Over the past nine months, we’ve been building toward something that doesn’t look new at first glance. The underlying capabilities are familiar, but their meaning has changed. What we previously framed as stealth is more accurately described as identity.

Agents without identity

If you’ve worked with browser agents, you’ve likely run into the same limitation. Things work in controlled environments, but break down on the real web. Sessions fail, access becomes inconsistent, and entire flows stop working once bot protection systems get involved. Your agent isn’t necessarily doing anything wrong … it just doesn’t look like anything at all. 😬

From the perspective of most websites, your agent is a new user every time. The browser environment changes, device characteristics shift, the network origin rotates, and there is no continuity across sessions. Without consistency, there is no identity. And without identity, everything is treated as unknown.

Image depicting failed CATPCHAs and error codes

Historically, this problem was approached through stealth. The goal was to make each session look realistic enough to pass. This meant generating believable fingerprints, handling CAPTCHAs, and aligning signals so the browser didn’t immediately stand out. At a deeper level, it meant replicating environmental signals through a controlled browser environment so the system behaved like a human-operated one.
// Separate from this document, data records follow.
(** ** Release *)

(** Dropping the contents of a merged empty arena leaves it merged: its one free
    block has null links. *)
Lemma merged_cleared b mm :
  merged b mm -> v8m_buddy_is_empty b = true -> merged b (clear_range mm b.(arena_base) V8M_BUDDY_MAX_BLOCK).
Proof.
  intros Hm He. pose proof (proj1 (is_empty_spec b mm (merged_inv b mm Hm)) He) as Hno. destruct Hm as (fl & HS & Hco).
  destruct (coalesced_empty_whole _ _ _ (proj2 HS) (coalesced_Fl _ Hco)) as (_ & Htop & Hlow).
  { intros l i Hv. pose proof (t_A _ _ _ _ (proj2 HS) l i). destruct (Z.eq_dec (Al b l i) 1); [by destruct (Hno l i)|lia]. }
  exists fl. split; [|done]. destruct HS as [R T]. split; [|done]. pose proof R as []. constructor; try done. intros l Hl. specialize (r_dll0 l Hl).
  destruct (decide (l = TOP)) as [->|Hne].
  - assert (Hfl : fl TOP = [0]).
    { apply Permutation_singleton_r, NoDup_Permutation; [by apply (rep_NoDup _ _ _ _ R)|apply NoDup_singleton|]. intros i.
      rewrite list_elem_of_singleton. split; [intros Hi; apply valid_root; by apply r_valid0|intros ->; by apply Fl_in]. }
    rewrite Hfl in *. cbn in *. destruct r_dll0 as (-> & Hnn & _ & _). unfold node_prev, node_next.
    assert (Hin : forall x, 0 <= x < 16 -> rd (clear_range mm (arena_base b) V8M_BUDDY_MAX_BLOCK) (addr b TOP 0 + x) = 0).
    { intros x Hx. apply rd_clear_in. unfold addr. change V8M_BUDDY_MAX_BLOCK with (2 ^ 18). lia. }
    pose proof (Hin 0 ltac:(lia)) as H0. pose proof (Hin 8 ltac:(lia)) as H8. rewrite Z.add_0_r in H0.
    split_and!; [done|done|exact H8|exact H0].
  - assert (Hfl : fl l = []).
    { destruct (fl l) as [|i L] eqn:E; [done|]. assert (Hi : i ∈ fl l) by (rewrite E; left). pose proof (r_valid0 l i Hl Hi) as Hv.
      apply Fl_in in Hi. rewrite Hlow in Hi; [done|done|]. unfold level_ok, TOP in *. lia. }
    by rewrite Hfl in *.
Qed.

Lemma find_owning_spec m st ptr idx :
  bpool_ok m st -> (forall i, i ∈ idx -> (i < 256)%nat) ->
  match find_owning_arena idx st ptr with
  | Some i => exists a, st.(arenas) !! i = Some a /\ a.(in_use) = true /\ in_arena a.(buddy) ptr
  | None => forall i a, i ∈ idx -> st.(arenas) !! i = Some a -> a.(in_use) = true -> ~ in_arena a.(buddy) ptr
  end.
Proof.
  intros P. induction idx as [|i idx IH]; intros Hidx; cbn [find_owning_arena]; [by intros i a ?%not_elem_of_nil|].
  destruct (slot_lookup m st i P ltac:(apply Hidx; left)) as [a Ha]. rewrite (slot_at_some _ _ _ Ha).
  assert (Hspec : owns_addr ptr a = true <-> a.(in_use) = true /\ in_arena a.(buddy) ptr).
  { unfold owns_addr, in_arena. destruct (a.(in_use)) eqn:Hu; cbn [andb]; [|split; [done|by intros [? _]]].
    pose proof (bo_geometry _ _ _ _ P Ha Hu) as (Hg0 & _ & Hg1 & Hg2). rewrite Hg2, u64_small by (unfold is_u64; lia).
    rewrite andb_true_iff, Z.leb_le, Z.ltb_lt. tauto. }
  destruct (owns_addr ptr a); [exists a; by split; [|apply Hspec]|].
  specialize (IH ltac:(intros j Hj; apply Hidx; by right)). destruct (find_owning_arena idx st ptr) as [j|]; [done|].
  intros j c [->|Hj]%elem_of_cons Hc Hcu Hin; [|by eapply IH]. rewrite Ha in Hc. injection Hc as <-.
  by assert (false = true) by (by apply Hspec).
Qed.

(** The modes in which releasing keeps the arenas usable. *)
Definition mode_ok (m : bool) (cfg : config) : Prop :=
  if m then v8m_config_get cfg V8M_OPT_DEFERRED_COALESCE = 0 else v8m_config_get cfg V8M_OPT_DEBUG <> 0.

Lemma free_in_arena m cfg b mm l i :
  arena_ok m b mm -> allocated b l i -> mode_ok m cfg ->
  exists b' mm', (if negb (v8m_config_get cfg V8M_OPT_DEFERRED_COALESCE =? 0)
                  then v8m_buddy_free_no_coalesce b mm (addr b l i) (level_to_size l)
                  else v8m_buddy_free b mm (addr b l i) (level_to_size l)) = (b', mm') /\
    arena_ok m b' mm' /\ b'.(arena_base) = b.(arena_base) /\ quiet b' mm mm' /\
    (forall l' i', allocated b' l' i' <-> allocated b l' i' /\ (l', i') <> (l, i)).
Proof.
  intros Ho Hal Hmode. pose proof Hal as [[Hl _] _]. assert (Hsz : size_to_level (level_to_size l) = l) by (rewrite level_to_size_eq by done; by apply size_to_level_size).
  assert (Hfl : exists fl, state b mm fl None /\ (m = true -> coalesced fl)).
  { destruct m; destruct Ho as (fl & Hf); [destruct Hf as [? ?]|]; exists fl; by split. }
  destruct Hfl as (fl & HS & Hc). unfold mode_ok in Hmode. destruct (Z.eqb_spec (v8m_config_get cfg V8M_OPT_DEFERRED_COALESCE) 0) as [Hd|Hd]; cbn [negb].
  - destruct (v8m_buddy_free_state b mm fl l i _ HS Hal Hsz) as (b' & mm' & fl' & He & HS' & Hb & HA & Hq & Hco).
    exists b', mm'. split_and!; [done| |done|done|by apply allocated_upd0]. destruct m; exists fl'; [split; auto|done].
  - destruct m; [done|]. destruct (v8m_buddy_free_no_coalesce_state b mm fl l i _ HS Hal Hsz) as (b' & mm' & fl' & He & HS' & Hb & HA & Hq & _).
    exists b', mm'. split_and!; [done|by exists fl'|done|done|by apply allocated_upd0].
Qed.

(** The words of the other blocks after a block of slot [i] is gone. *)
Lemma freed_words m st i a b mm p n :
  bpool_ok m st -> st.(arenas) !! i = Some a -> a.(in_use) = true -> b.(arena_base) = a.(buddy).(arena_base) -> quiet b st.(bmem) mm ->
  (forall q k, block a.(buddy) q k -> (q, k) <> (p, n) -> block b q k) ->
  forall q k x, in_pool st q k -> (q, k) <> (p, n) -> q <= x < q + k -> rd mm x = rd st.(bmem) x.
Proof.
  intros P Hi Hu Hb Hq Hbk q k x (j & c & Hj & Hc & Hcb) Hne Hx. apply Hq. destruct (decide (i = j)) as [<-|Hij].
  - rewrite Hi in Hj. injection Hj as <-. right. destruct (Hbk q k Hcb Hne) as (l & y & [Hv Ha] & -> & ->). exists l, y.
    rewrite level_to_size_eq in Hx by (by destruct Hv). done.
  - left. pose proof (block_span _ _ _ _ _ _ P Hj Hc Hcb) as Hs. unfold in_arena. rewrite Hb. eapply (other_arena m st i j); try done. unfold in_arena. lia.
Qed.

(** The slot and the size of a block in use are found from its address. *)
Lemma locate_block m st i a l y :
  bpool_ok m st -> st.(arenas) !! i = Some a -> a.(in_use) = true -> allocated a.(buddy) l y ->
  let p := addr a.(buddy) l y in
  p <> NULL /\ find_owning_arena slots st p = Some i /\ v8m_buddy_block_size a.(buddy) p = level_to_size l /\ level_to_size l <> 0.
Proof.
  intros P Hi Hu Hal p. pose proof Hal as [[Hl _] _]. destruct (bo_arena _ _ P i a Hi Hu) as [Ho _].
  pose proof (bo_geometry _ _ _ _ P Hi Hu) as Hg.
  pose proof (block_span _ _ _ _ _ _ P Hi Hu (ex_intro _ l (ex_intro _ y (conj Hal (conj eq_refl eq_refl))))) as Hsp. fold p in Hsp.
  pose proof (level_to_size_eq l Hl) as Hls. split_and!; [apply addr_not_null; [done|by destruct Hal]| | |lia].
  - pose proof (find_owning_spec m st p slots P ltac:(intros j; by rewrite slots_in)) as Hf. destruct (find_owning_arena slots st p) as [j|].
    + destruct Hf as (c & Hj & Hcu & Hcin). f_equal. destruct (decide (j = i)) as [|Hne]; [done|]. exfalso.
      apply (other_arena m st j i c a p P Hj Hi Hne Hcu Hu); [|done]. unfold in_arena. lia.
    + destruct (Hf i a) as []; [|done|done|unfold in_arena; lia]. apply slots_in. rewrite <- (bo_len _ _ P). by eapply lookup_lt_Some.
  - destruct (block_size_cases a.(buddy) st.(bmem) p (arena_inv _ _ _ Ho) ltac:(destruct Hg; lia)) as [(l' & i' & Hal' & Hw & ->)|[Hno _]].
    + pose proof Hal' as [[Hl' _] _]. destruct (decide ((l, y) = (l', i'))) as [[= -> ->]|Hne]; [done|].
      destruct (allocated_disjoint _ _ l y l' i' (arena_inv _ _ _ Ho) Hal Hal' Hne); unfold p in *; lia.
    + destruct (Hno l y Hal). unfold p in *. lia.
Qed.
But framing this as stealth implies something adversarial, as if the goal is to sneak through systems undetected. It feels shady. In practice, most browsers agents (or agents) aren’t trying to do that. Developers are building legitimate workflows across testing, data extraction, content aggregation, and increasingly, agents that need to interact with real interfaces. These systems aren’t malicious, but the web has no way to distinguish them from ones that are.

So, for the sake of safety, everything gets treated the same.

Identity, not evasion

What we’ve built is better understood as identity. Instead of optimizing for passing individual checks, the system focuses on consistency over time. The browser environment remains coherent across sessions, and the agent behaves like the same user returning rather than a new one appearing each time. The goal is not to look human once, but to be recognizable across interactions.

We’ve been developing this approach in collaboration with partners across the anti-bot and identity ecosystem, including Cloudflare, Fingerprint, and 1Password.

Through our partnership with Cloudflare, we’ve helped pioneer Web Bot Auth, a new identity layer that allows agents to present a cryptographically signed proof of who they are. Instead of relying on weak signals like IPs or user agents, an agent can now arrive at a site with something closer to a passport that can be verified by the site and its anti-bot providers.

Fictional passport card showing agent identity

With Fingerprint, we’re extending this into authorized agent detection, where agents can be recognized and verified across hundreds of browser, device, and network signals. This allows platforms to move beyond blanket blocking and toward identity-based access control, where trusted browser agents can be distinguished from abuse.

And with 1Password, we’re connecting identity to real user credentials by allowing agents to securely access the same systems humans do, and using the same vaults people already trust.

Together, these partnerships form the foundation of agent identity as a shared system.

As part of this shift, we’re introducing Verified as an early step toward making agent identity usable in practice. It allows agents to run with a stable, reproducible presence and ties that identity into Web Bot Auth that can actually interpret and validate it.

The web is moving from a human-only environment to one where agents are also participants. Without identity, agents remain transient and untrusted. But with it, a different model becomes possible where legitimate browser agents can operate within the same systems rather than against them.